[Saved data entries]
(** C18. Blocks a validator builds are valid.  On a parent with a base fee, with an
    aggregate key other than the placeholder, before Prague, on a chain with an id of
    Botanix when Shanghai is active, and, when Cancun is active (as it is on every
    Botanix chain), on a parent that has a beacon root and blob gas in whole blobs and
    without blob transactions in the block: every block that [build_and_execute]
    returns passes the checks before execution, the header checks, the authority's
    checks under that key, the check of number and parent hash and the checks after
    execution; and its blob fields let the next block be built on it.  It also passes
    the whole check against the parent when its time is later, the parent has the same
    gas limit, London does not start with it, Cancun does not either, and the floor is
    not above the base fee that follows from the parent. *)
Theorem built_block_is_valid p txs version payload floor recipient checkpoint agg seconds ctx
    best hash parent nums :
  open = Ok p → array_dom 32 checkpoint → array_dom 20 recipient →
  builds_on p best hash parent seconds → nums_secp256k1_pk = Ok nums → agg ≠ nums →
  build txs version payload floor recipient checkpoint agg seconds = Ok ctx →
  let b := bws_block (sb_block (wp_block (sealed_block_with_peg ctx))) in
  let cancun ts := is_cancun_active_at_timestamp (inner chain_spec) ts = true in
  (cancun (wrap64 seconds) → block_blob_gas_used b = 0) →
  authority_validate_block_pre_execution chain_spec b = Ok tt ∧
  validate_header chain_spec (eb_header b) = Ok tt ∧
  validate_header_standalone (eb_header b) (Some agg) = Ok tt ∧
  validate_header_with_total_difficulty (eb_header b) = Ok tt ∧
  validate_against_parent_hash_number (eb_header b) (seal parent hash) = Ok tt ∧
  validate_block_post_execution b (inner chain_spec) (concat (oc_receipts (exec_outcome ctx))) []
    = Ok tt ∧
  (cancun (wrap64 seconds) → blobs_aligned (eb_header b)) ∧
  (h_timestamp parent < wrap64 seconds → h_gas_limit parent = ETHEREUM_BLOCK_GAS_LIMIT →
   transitions_at_block (fork London (hardforks (inner chain_spec))) (wrap64 (best + 1)) = false →
   (cancun (wrap64 seconds) → cancun (h_timestamp parent)) →
   (∀ f fee, floor = Some f → next_block_base_fee parent (base_fee_params_at_timestamp ethereum_params
      (inner chain_spec) (wrap64 seconds)) = Some fee → f ≤ fee) →
   validate_header_against_parent ethereum_params chain_spec (eb_header b) (seal parent hash) = Ok tt).
Proof. apply built_block_checks. Qed.
Lemma find_without {V} k k' (l : list (B256 * V)) :
  find_entry k' (without k l) = if bool_decide (k' = k) then None else find_entry k' l.
Proof.
  unfold without. induction l as [|[j v] l IH]; [by case_bool_decide|].
  rewrite filter_cons. unfold find_entry in *. simpl.
  destruct (decide (j = k)) as [->|Hj]; [rewrite decide_False by naive_solver|rewrite decide_True by done].
  - rewrite IH. destruct (decide (k = k')) as [->|]; [by rewrite bool_decide_eq_true_2|].
    by rewrite !bool_decide_eq_false_2 by naive_solver.
  - simpl. destruct (decide (j = k')) as [->|]; [|by rewrite (bool_decide_eq_false_2 (j = k'))].
    by rewrite (bool_decide_eq_true_2 (k' = k')), (bool_decide_eq_false_2 (k' = k)).
Qed.
Lemma find_take {V} k n (l : list (B256 * V)) v :
  find_entry k (take n l) = Some v → find_entry k l = Some v.
Proof.
  unfold find_entry. revert n. induction l as [|[j w] l IH]; intros [|n]; simpl; try done.
  case_bool_decide; [done|]. apply IH.
Qed.
#[local] Program Instance list_lru_laws {V} : LruLaws B256 V := {| lru_view c k := find_entry k c.2 |}.
Next Obligation. done. Qed.
Next Obligation. intros V k c. simpl. by destruct (find_entry k c.2). Qed.
Next Obligation.
  intros V k c k'. simpl. destruct (find_entry k c.2) as [v|] eqn:Hk; [|done]. simpl. unfold find_entry at 1.
  simpl. case_bool_decide as He; simpl; [by subst|].
  fold (find_entry k' (without k c.2)). rewrite find_without, bool_decide_eq_false_2; naive_solver.
Qed.
Next Obligation. intros V k v c. unfold find_entry. simpl. by rewrite bool_decide_eq_true_2. Qed.
Next Obligation.
  intros V k v c k' w Hne. simpl. unfold find_entry at 1. simpl. rewrite bool_decide_eq_false_2 by naive_solver.
  fold (find_entry k' (take (c.1 - 1) (without k c.2))). intros Hw%find_take.
  rewrite find_without, bool_decide_eq_false_2 in Hw; done.
Qed.
Next Obligation. done. Qed.
Next Obligation. intros V k c. simpl. by rewrite find_without, bool_decide_eq_true_2. Qed.
Next Obligation. intros V k c k' Hne. simpl. by rewrite find_without, bool_decide_eq_false_2. Qed.
(** In the order of their heights; snapshots of one height come in any order. *)
Definition get_snapshots (db : SnapshotDb) : list Snapshot :=
  sort_by_key sn_height ((walk (tb_snapshots db)).*2).
Definition get_snapshot_by_id (id : Z) (db : SnapshotDb) : option Snapshot := tb_snapshots db !! id.
Definition get_last_snapshot_sync_id (db : SnapshotDb) : option Z :=
  fst <$> cursor_last (tb_snapshot_syncs db).
Definition get_snapshot_sync_by_id (id : Z) (db : SnapshotDb) : option SnapshotSync :=
  tb_snapshot_syncs db !! id.
Definition get_chunk_by_id (id : Z) (db : SnapshotDb) : option SnapshotChunk := tb_chunks db !! id.
Definition get_chunk_size (id : Z) (db : SnapshotDb) : Z := from_option chunk_size 0 (tb_chunks db !! id).
Definition get_snapshot_id_by_block_id (b : Z) (db : SnapshotDb) : option Z := tb_block_snapshots db !! b.
Definition get_chunk_block_number (id : Z) (db : SnapshotDb) : option Z := tb_chunk_blocks db !! id.
Definition get_last_snapshot_height (db : SnapshotDb) : option (Z * Z) :=
  (λ p, (p.1, sn_height p.2)) <$> cursor_last (tb_snapshots db).
Definition get_first_snapshot_height (db : SnapshotDb) : option (Z * Z) :=
  (λ p, (p.1, sn_height p.2)) <$> cursor_first (tb_snapshots db).
Definition get_snapshot_size (id : Z) (db : SnapshotDb) : Z :=
  let '(size, ids) := from_option (λ s, (snapshot_size s, chunk_ids s)) (0, []) (tb_snapshots db !! id) in
  size + match head ids, last ids with
         | Some first, Some final => zsum ((λ p, chunk_size p.2) <$> walk_range first final (tb_chunks db))
         | _, _ => 0
         end.
Definition get_snapshots_count (db : SnapshotDb) : Z := Z.of_nat (length (walk (tb_snapshots db))).
Definition get_last_chunk_id (db : SnapshotDb) : option Z := fst <$> cursor_last (tb_chunks db).
Definition get_first_chunk_id (db : SnapshotDb) : option Z := fst <$> cursor_first (tb_chunks db).
Lemma chunk_bytes_snoc ch b : chunk_bytes (ch ++ [b]) = chunk_bytes ch + encoded_len b.
Proof. unfold chunk_bytes. rewrite fmap_app, zsum_app. simpl. rewrite zsum_cons. unfold zsum. simpl. lia. Qed.
Lemma segment_bytes_append seg ch b :
  segment_bytes (seg ++ [ch ++ [b]]) = segment_bytes (seg ++ [ch]) + 8 + encoded_len b.
Proof.
  unfold segment_bytes. rewrite !fmap_app, !zsum_app, !join_app, !length_app. simpl.
  rewrite !zsum_cons, chunk_bytes_snoc, !app_nil_r, !length_app. simpl. lia.
Qed.
Lemma segment_bytes_chunk seg b : segment_bytes (seg ++ [[b]]) = segment_bytes seg + 24 + encoded_len b.
Proof.
  unfold segment_bytes. rewrite !fmap_app, !zsum_app, !join_app, !length_app. simpl.
  rewrite !zsum_cons. unfold chunk_bytes at 2. simpl. rewrite zsum_cons. unfold zsum at 2 3. simpl. lia.
Qed.

Lemma archive_step_bounded b a a' :
  archive_step limits b a a' → Forall segment_bounded a → Forall segment_bounded a'.
Proof.
  assert (segment_bounded []) as Hnil by (split; [right; simpl; lia|constructor]).
  assert (segment_bounded [[b]]) as Hone by (split; [right; simpl; lia|repeat constructor; auto]).
  intros Hstep Hall. destruct Hstep as [pre seg ch Hs Hc|pre seg Hs|a|Hs];
    [..|by repeat constructor]; rewrite ?Forall_app in *.
  - destruct Hall as [Hpre [_ Hch]%Forall_singleton]. split; [done|]. apply Forall_singleton.
    apply Forall_app in Hch as [Hch _]. split.
    + left. rewrite segment_bytes_append. lia.
    + apply Forall_app. split; [done|]. apply Forall_singleton.
      split; [by destruct ch|]. left. rewrite chunk_bytes_snoc. lia.
  - destruct Hall as [Hpre [_ Hch]%Forall_singleton]. split; [done|]. apply Forall_singleton. split.
    + left. rewrite segment_bytes_chunk. lia.
    + apply Forall_app. split; [done|]. apply Forall_singleton. split; [done|by right].
  - split; [done|]. by apply Forall_singleton.
Qed.
(* ===== verification/StateSync.v ===== *)
(** * State synchronization

    The snapshot requests of [consensus/authority/src/comet_bft/abci.rs]: a node lists its
    snapshots and loads their chunks for others, and a node that joins is offered a
    snapshot and applies its chunks.

    A poisoned lock follows a panic, which takes the node down. *)

From S2P Require Import Prelude Activation Bitcoin Checkpoints Codec Headers Peg Mint ChainRules HeaderRules.
From S2P Require Import Execution BlockBuilder Abci Snapshots.

(** [block_by_id] of the node's database, where it can be read. *)
Class BlockStore `{ChainStore} := has_block : Db → Z → bool.

Inductive SnapshotOfferResult :=
  | OfferUnknown | OfferAccept | OfferAbort | OfferReject | OfferRejectFormat | OfferRejectSender.
Inductive ApplySnapshotResult :=
  | ApplyUnknown | ApplyAccept | ApplyAbort | ApplyRetry | ApplyRetrySnapshot | ApplyRejectSnapshot.

(** [Snapshot] of the protocol. *)
Record SnapshotMsg := mkSnapshotMsg {
  sm_height : Z;
  sm_format : Z;
  sm_chunks : Z;
  sm_hash : bytes;
}.
Record RequestOfferSnapshot := mkOffer { of_snapshot : option SnapshotMsg; of_app_hash : bytes }.
Record RequestLoadSnapshotChunk := mkLoad { ld_height : Z; ld_chunk : Z }.
Record RequestApplySnapshotChunk := mkApply { ap_index : Z; ap_chunk : bytes }.

(** The snapshot that is being applied. *)
Record SnapshotSyncStateLock := mkSyncLock {
  sl_height : Z;
  sl_hash : bytes;
  sl_chunks : Z;
  sl_format : Z;
}.
#[export] Instance sync_lock_eq_dec : EqDecision SnapshotSyncStateLock.
Proof. solve_decision. Defined.
Definition lock_of (s : SnapshotMsg) : SnapshotSyncStateLock :=
  mkSyncLock (sm_height s) (sm_hash s) (sm_chunks s) (sm_format s).

Section state_sync.
Context `{!HeaderHash, !BitcoinHashes, !ConsensusEncoding, !Secp256k1, !PegLib, !Abi, !AbciLib}.
Context `{!EthLib, !BlockLib, !Evm, !ChainLib}.
Context {BE PE : Type} `{!ChainStore PE, !BlockStore}.
Context {VDB VE : Type} `{RW : !ActivationManagerReaderWriter Address VDB VE}.
Context `{!LruMap B256 BlockWithContext}.
Context `{!DataParser, !Sha256}.

Abbreviation App := (Abci (PE := PE) (VDB := VDB)).

(** The application with the snapshots it shares with the manager. *)
Record SyncNode := mkSyncNode {
  sn_app : App;
  sn_store : Store;
  sn_lock : option SnapshotSyncStateLock;
}.
Definition set_app (a : App) (n : SyncNode) : SyncNode := mkSyncNode a (sn_store n) (sn_lock n).
Definition set_store_db (db : SnapshotDb) (n : SyncNode) : SyncNode :=
  mkSyncNode (sn_app n) (with_db db (sn_store n)) (sn_lock n).
Definition set_lock (l : option SnapshotSyncStateLock) (n : SyncNode) : SyncNode :=
  mkSyncNode (sn_app n) (sn_store n) l.

Context (cf : AbciConfig (BE := BE)) (snapshot_format : Z).

(** ** Serving snapshots *)

(** The snapshot at the current block may not be complete. *)
Definition list_snapshots (n : SyncNode) : list SnapshotMsg :=
  let state := st_state (sn_store n) in
  if ms_is_syncing_history state then []
  else (λ s, mkSnapshotMsg (sn_height s) snapshot_format
               (wrap32 (Z.of_nat (length (chunk_ids s)))) (get_hash s))
       <$> filter (λ s, sn_height s ≠ ms_block_id state) (get_snapshots (st_db (sn_store n))).

(** Blocks that do not decode are left out. *)
Definition serialize_chunk (c : SnapshotChunk) : option bytes :=
  encode_blocks (omap decode_block (chunk_data c)).

(** An empty answer where anything is missing. *)
Definition load_snapshot_chunk (req : RequestLoadSnapshotChunk) (n : SyncNode) : bytes :=
  let state := st_state (sn_store n) in
  let db := st_db (sn_store n) in
  if ms_is_syncing_history state then []
  else if ms_block_id state =? ld_height req then []
  else default [] (
    id ← get_snapshot_id_by_block_id (ld_height req) db;
    s ← get_snapshot_by_id id db;
    chunk_id ← chunk_ids s !! Z.to_nat (ld_chunk req);
    c ← get_chunk_by_id chunk_id db;
    serialize_chunk c).

(** ** Joining from a snapshot *)

(** What an offer must satisfy before the running synchronization is looked at. *)
Definition offer_refused (req : RequestOfferSnapshot) (s : SnapshotMsg) (n : SyncNode) :
    option SnapshotOfferResult :=
  if ms_is_syncing_history (st_state (sn_store n)) then Some OfferReject
  else if bool_decide (of_app_hash req = []) then Some OfferReject
  else match application_hash (sn_app n) with
       | Ok hash =>
           if bool_decide (hash = of_app_hash req) then Some OfferReject
           else if negb (sm_format s =? snapshot_format) then Some OfferRejectFormat
           else if sm_chunks s =? 0 then Some OfferReject
           else if bool_decide (sm_hash s = []) then Some OfferReject
           else None
       | _ => Some OfferReject
       end.

(** A snapshot below the chain or below the running synchronization is refused. *)
Definition offer_stale (s : SnapshotMsg) (n : SyncNode) : bool :=
  has_block (ab_db (sn_app n)) (sm_height s)
  || match ab_head (sn_app n) with
     | Some head => sm_height s <? h_number (sh_header head)
     | None => true
     end
  || match sn_lock n with Some l => sm_height s <=? sl_height l | None => false end.

(** The hash is stored as 32 bytes: another length panics. *)
Definition accept_offer (s : SnapshotMsg) : SM SyncNode () SnapshotOfferResult :=
  let* hash := slift (fixed_bytes 32 (sm_hash s)) in
  smodify (λ n, set_store_db (create_new_snapshot_sync (sm_height s) hash (sm_chunks s) (sm_format s)
                                (st_db (sn_store n))).2 n) ;;*
  smodify (λ n, set_lock ((λ _, lock_of s) <$> sn_lock n) n) ;;*
  sret OfferAccept.

Definition offer_snapshot (req : RequestOfferSnapshot) : SM SyncNode () SnapshotOfferResult :=
  match of_snapshot req with
  | None => sret OfferUnknown
  | Some s =>
      let* n := sget in
      match offer_refused req s n with
      | Some r => sret r
      | None =>
          if bool_decide (sn_lock n = Some (lock_of s)) then sret OfferAccept
          else if offer_stale s n then sret OfferReject
          else accept_offer s
      end
  end.

(** The blocks of a chunk, executed as a batch on the node's state and appended in one
    transaction; subscribers are told of each block, without its pegs. *)
Definition apply_blocks (blocks : list BlockWithSenders) : SM SyncNode () ApplySnapshotResult := λ n,
  let a := sn_app n in
  match batch_execute (db_provider (ab_db a)) (cf_bitcoind cf) (cf_chain_spec cf)
          (cf_btc_network cf) blocks with
  | Ok outcome =>
      match db_provider (ab_db a) with
      | Ok p =>
          match overlay_root_with_updates (latest_state p) (oc_bundle outcome) with
          | Ok (_, updates) =>
              let sealed := seal_block <$> blocks in
              match append_blocks_with_state sealed outcome updates (ab_db a) with
              | Ok db =>
                  let publish_block a b :=
                    publish (seal (sb_header b) (sb_hash b)) (mkNotification b None None) a in
                  (Ok ApplyAccept, set_app (foldl publish_block (set_db db a) sealed) n)
              | Err _ => (Ok ApplyRetrySnapshot, n)
              | Panic => (Panic, n)
              end
          | Err _ => (Ok ApplyUnknown, n)
          | Panic => (Panic, n)
          end
      | Err _ => (Ok ApplyUnknown, n)
      | Panic => (Panic, n)
      end
  | Err _ => (Ok ApplyRetrySnapshot, n)
  | Panic => (Panic, n)
  end.

Definition apply_snapshot_chunk (req : RequestApplySnapshotChunk) : SM SyncNode () ApplySnapshotResult :=
  let* n := sget in
  let db := st_db (sn_store n) in
  if ms_is_syncing_history (st_state (sn_store n)) then sret ApplyRetrySnapshot
  else match get_last_snapshot_sync_id db with
       | None => sret ApplyRetrySnapshot
       | Some id =>
           match get_snapshot_sync_by_id id db with
           | None => sret ApplyRetrySnapshot
           | Some s =>
               if ap_index req <? saturating_sub (sy_last_applied_chunk_index s) 1
               then sret ApplyRetrySnapshot
               else
                 smodify (set_store_db (update_snapshot_sync id
                            (set_last_applied_chunk_index (ap_index req) s) db)) ;;*
                 match decode_blocks (ap_chunk req) with
                 | None => sret ApplyRetrySnapshot
                 | Some blocks => apply_blocks blocks
                 end
           end
       end.
End state_sync.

» Exercise goal
The answer consists of the lines above that include the word "RequestLoadSnapshotChunk", each copied exactly.

» Response
Record RequestLoadSnapshotChunk := mkLoad { ld_height : Z; ld_chunk : Z }.
Definition load_snapshot_chunk (req : RequestLoadSnapshotChunk) (n : SyncNode) : bytes :=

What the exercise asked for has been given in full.